Movies

127 Hours (Danny Boyle, 2010)

Love is a Cry for Help
A couple of years ago, when Slumdog Millionaire came out, I went to see it five times in the theater. Each time I took a different group of friends, eager to share my enjoyment with them. Each time I wept, moved by the staggeringly joyous ending, feeling what critic Roy Anker, in his review of the film, called “the soul’s deep thirst for repair of some small slice of the world’s incalculable woe.” We were given a glimpse of that repair when the two protagonists, Jamal and Latika, kiss and then cue the credits with one seriously awesome dance scene. For perhaps the first time in a very long time, a movie’s “happily ever after” ending didn’t seem trite or affected. I remember at the end of that year making a list in my journal of the high points of the past twelve months, a record of experiences that had left their mark on me. Seeing Slumdog made it on that list.

And now director Danny Boyle’s next film, 127 Hours, is playing in theaters as I write this. I’ve now seen it three times, first with my brother, then with two other couples, dear friends both. I think I probably won’t see it again, but who knows. The only time I can remember being this moved by a cinematic experience is, well, when I watched Slumdog Millionaire. And that same hunger—the thirst for what this film has given me—just may take me back to the theater for one more go.

You probably don’t need me to rehearse the plot, but just in case, here’s the outline. 127 Hours tells the true story of then 27-year-old Aron Ralston, who in 2003, while hiking in Blue John Canyon in Utah, was trapped by a chockstone that pinned his right arm to one wall of a crevice. After surviving for about five days—hence the movie’s title—on 500 ml of water and exhausting all other options (he ingeniously tried to devise a pulley with his climbing rope and carabiners, to hoist the rock off his arm), he fashions a homemade tourniquet and with a blunt pocket tool cuts off his arm and hikes out of the canyon.
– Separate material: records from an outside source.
(** The retry loop. *)
Lemma retry_loop_spec (file file_name pdf_path : string) (attempts : list Z)
    (st : State) :
  ∃ r st' evs,
    retry_loop engine cancel_click attempts file file_name pdf_path st
    = Returned (success_of r) st'
    ∧ steps_to st evs st'
    ∧ retry_events (retries st) file file_name pdf_path attempts r evs
    ∧ (r = Broke → cancelled st' = true)
    ∧ (r = Succeeded → ∃ k, engine k = None).
Proof.
  revert st. induction attempts as [|attempt rest IH]; intros st.
  - exists Exhausted, st, []. split_and!; try done.
    + apply steps_to_refl.
    + constructor.
  - cbn [retry_loop].
    destruct (is_cancelled_spec st) as (st1 & E1 & S1 & _).
    run E1. destruct (cancelled st1) eqn:Hc.
    { exists Broke, st1, [IsCancelled true]. split_and!; try done.
      constructor. }
    destruct (attempt_conversion_spec attempt file file_name pdf_path st1)
      as [(st2 & E2 & Hok & S2) | (e & calls & st2 & E2 & Hcalls & S2)];
      rewrite (steps_retries _ _ _ S1) in S2.
    + run E2.
      exists Succeeded, st2, (good_attempt (retries st) file file_name pdf_path attempt).
      split_and!; try done.
      * apply (steps_to_trans _ _ _ [_] _ S1 S2).
      * constructor.
      * eauto.
    + run E2. destruct (IH st2) as (r & st3 & evs & E3 & S3 & G3 & Hb & Hs).
      rewrite E3.
      assert (retries st2 = retries st) as Hrs.
      { rewrite (steps_retries _ _ _ S2). apply S1. }
      rewrite Hrs in G3.
      exists r, st3, (failed_attempt (retries st) file_name attempt e calls ++ evs).
      split_and!; try done.
      * apply (steps_to_trans _ _ _ _ _ (steps_to_trans _ _ _ [_] _ S1 S2) S3).
      * by constructor.
Qed.

Lemma reset_permissions_spec (file : string) (st : State) :
  ∃ st', reset_permissions chmod cancel_click file st = Returned tt st'
         ∧ steps_to st (chmod_events file (chmod file)) st'.
Proof.
  unfold reset_permissions, chmod_events.
  destruct (op_spec (Chmod file (chmod file)) st eq_refl) as (st1 & E1 & S1 & _).
  run E1. destruct (chmod file) as [e|].
  - destruct (op_spec (LoggingError ("Failed to reset permissions for "
                +:+ file +:+ " - " +:+ e)) st1 eq_refl) as (st2 & E2 & S2 & _).
    exists st2. split; [done|]. apply (steps_to_trans _ _ _ [_] [_] S1 S2).
  - by exists st1.
Qed.

(** Lines 80-81. *)
Lemma report_spec (file_name : string) (r : RetryEnd) (st : State) :
  ∃ c st',
    (if success_of r then mret ()
     else c ← is_cancelled;
          if c : bool then mret ()
          else progress_update cancel_click (LogFailed file_name (retries st))) st
    = Returned tt st'
    ∧ steps_to st (report_events (retries st) file_name r c) st'
    ∧ (cancelled st = true → r ≠ Succeeded → c = true)
    ∧ (r ≠ Succeeded → c = true → cancelled st' = true).
Proof.
  assert (∃ c st',
    (c ← is_cancelled;
     if c : bool then mret ()
     else progress_update cancel_click (LogFailed file_name (retries st))) st
    = Returned tt st'
    ∧ steps_to st (IsCancelled c ::
         if c then [] else [ProgressUpdate (LogFailed file_name (retries st))]) st'
    ∧ (cancelled st = true → c = true)
    ∧ (c = true → cancelled st' = true)) as (c & st' & E & S & H1 & H2).
  { destruct (is_cancelled_spec st) as (st1 & E1 & S1 & _).
    exists (cancelled st1). destruct (cancelled st1) eqn:Hc.
    - exists st1. run E1. split_and!; try done.
    - destruct (op_spec (ProgressUpdate (LogFailed file_name (retries st)))
                  st1 eq_refl) as (st2 & E2 & S2 & _).
      exists st2. run E1. unfold progress_update. split_and!; try done.
      + apply (steps_to_trans _ _ _ [_] [_] S1 S2).
      + intros Hset. rewrite (steps_cancelled _ _ _ S1 Hset) in Hc. done. }
  destruct r.
  - exists c, st'. split_and!; auto.
  - exists c, st'. split_and!; auto.
  - exists false, st. split_and!; try done. apply steps_to_refl.
Qed.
At one level, it sounds like just another action movie, with maybe a bit more gore than is usual for that genre. But pinning it with that label just doesn’t capture this movie’s profundity. Why does this film grip me so much? In the first place, James Franco’s performance as Aron Ralston is a remarkable, beautiful feat of acting. I suspect it will go down as one of the great cinematic performances we have. Think about it from a purely artistic standpoint: How many actors can you name who could manage to remain compelling while dominating 90 minutes of screen time with virtually no supporting cast?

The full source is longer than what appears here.